**PROBLEM TO WORK ON:** Retype, word for word, each line between the lines holding "(q_observer r) es." and "(q_cachedConsumer r) (q_records r) c", inclusive, and leave the rest of the data alone.

*** AVAILABLE RECORDS ***

(* ===== verification/FrontierMPSC.v ===== *)
(** * The frontier multi-producer single-consumer queue
      (src/ring/frontier/mpsc_base.go, src/ring/frontier/mpsc.go)

    Producers reserve by compare-and-swap and record the end of their interval; the one consumer
    follows the records from its private frontier and publishes its released position and its
    frontier in one word. MPSCQueue embeds mpscBase and adds the observer cache; here the two are
    one record, whose [observerCompleted] the base methods leave alone. *)

From Stdlib Require Import ZArith Lia.
From stdpp Require Import prelude list strings.
From S2P Require Import Prelude Prog RingCore RingSlots RingSpec RingCalls FrontierCore.

Module FMPSC.
Import Prog Ring Slots RingSpec RingCalls Frontier.

Record mpscProducerConfig := MkProducerConfig {
  pc_mask : Z;
  pc_maxBatch : Z;
  pc_exactBatchCounts : bool;
}.

Record mpscConsumer := MkConsumer {
  c_mask : Z;
  c_cursor : Z;
  c_frontier : Z;
  c_clearOnDequeue : bool;
  c_maxBatch : Z;
  c_exactBatchCounts : bool;
}.

Record MPSCQueue (T : Type) := MkQueue {
  producerConfig : mpscProducerConfig;
  q_head : Z;
  q_cachedConsumer : Z;
  q_records : list Z;
  q_consumer : mpscConsumer;
  q_published : Z;
  q_observer : Z;
  q_entries : list T;
}.
Arguments MkQueue {T} _ _ _ _ _ _ _ _.
Arguments producerConfig {T} _.
Arguments q_head {T} _.
Arguments q_cachedConsumer {T} _.
Arguments q_records {T} _.
Arguments q_consumer {T} _.
Arguments q_published {T} _.
Arguments q_observer {T} _.
Arguments q_entries {T} _.

Section fields.
Context {T : Type}.
Implicit Types r : MPSCQueue T.

Definition set_entries_ es r : MPSCQueue T := MkQueue (producerConfig r) (q_head r)
  (q_cachedConsumer r) (q_records r) (q_consumer r) (q_published r) (q_observer r) es.
Definition set_records rs r : MPSCQueue T := MkQueue (producerConfig r) (q_head r)
  (q_cachedConsumer r) rs (q_consumer r) (q_published r) (q_observer r) (q_entries r).
Definition set_head x r : MPSCQueue T := MkQueue (producerConfig r) x
  (q_cachedConsumer r) (q_records r) (q_consumer r) (q_published r) (q_observer r) (q_entries r).
Definition set_cachedConsumer x r : MPSCQueue T := MkQueue (producerConfig r) (q_head r)
  x (q_records r) (q_consumer r) (q_published r) (q_observer r) (q_entries r).
Definition set_published x r : MPSCQueue T := MkQueue (producerConfig r) (q_head r)
  (q_cachedConsumer r) (q_records r) (q_consumer r) x (q_observer r) (q_entries r).
Definition set_observer x r : MPSCQueue T := MkQueue (producerConfig r) (q_head r)
  (q_cachedConsumer r) (q_records r) (q_consumer r) (q_published r) x (q_entries r).
Definition set_consumer c r : MPSCQueue T := MkQueue (producerConfig r) (q_head r)
  (q_cachedConsumer r) (q_records r) c (q_published r) (q_observer r) (q_entries r).

Definition set_cursor x r : MPSCQueue T :=
  let c := q_consumer r in
  set_consumer (MkConsumer (c_mask c) x (c_frontier c) (c_clearOnDequeue c) (c_maxBatch c)
    (c_exactBatchCounts c)) r.
Definition set_frontier x r : MPSCQueue T :=
  let c := q_consumer r in
  set_consumer (MkConsumer (c_mask c) (c_cursor c) x (c_clearOnDequeue c) (c_maxBatch c)
    (c_exactBatchCounts c)) r.
End fields.

#[export] Instance fmpsc_slots T : Slots (MPSCQueue T) T.
Proof.
  refine {| entries := q_entries; set_entries := @set_entries_ T |}; try reflexivity. by intros [].
Defined.

Definition record_slots T : Slots (MPSCQueue T) Z.
Proof.
  refine {| entries := q_records; set_entries := @set_records T |}; try reflexivity. by intros [].
Defined.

***

**FINISHED TASK:**
  (q_cachedConsumer r) (q_records r) (q_consumer r) (q_published r) (q_observer r) es.
Definition set_records rs r : MPSCQueue T := MkQueue (producerConfig r) (q_head r)
  (q_cachedConsumer r) rs (q_consumer r) (q_published r) (q_observer r) (q_entries r).
Definition set_head x r : MPSCQueue T := MkQueue (producerConfig r) x
  (q_cachedConsumer r) (q_records r) (q_consumer r) (q_published r) (q_observer r) (q_entries r).
Definition set_cachedConsumer x r : MPSCQueue T := MkQueue (producerConfig r) (q_head r)
  x (q_records r) (q_consumer r) (q_published r) (q_observer r) (q_entries r).
Definition set_published x r : MPSCQueue T := MkQueue (producerConfig r) (q_head r)
  (q_cachedConsumer r) (q_records r) (q_consumer r) x (q_observer r) (q_entries r).
Definition set_observer x r : MPSCQueue T := MkQueue (producerConfig r) (q_head r)
  (q_cachedConsumer r) (q_records r) (q_consumer r) (q_published r) x (q_entries r).
Definition set_consumer c r : MPSCQueue T := MkQueue (producerConfig r) (q_head r)
  (q_cachedConsumer r) (q_records r) c (q_published r) (q_observer r) (q_entries r).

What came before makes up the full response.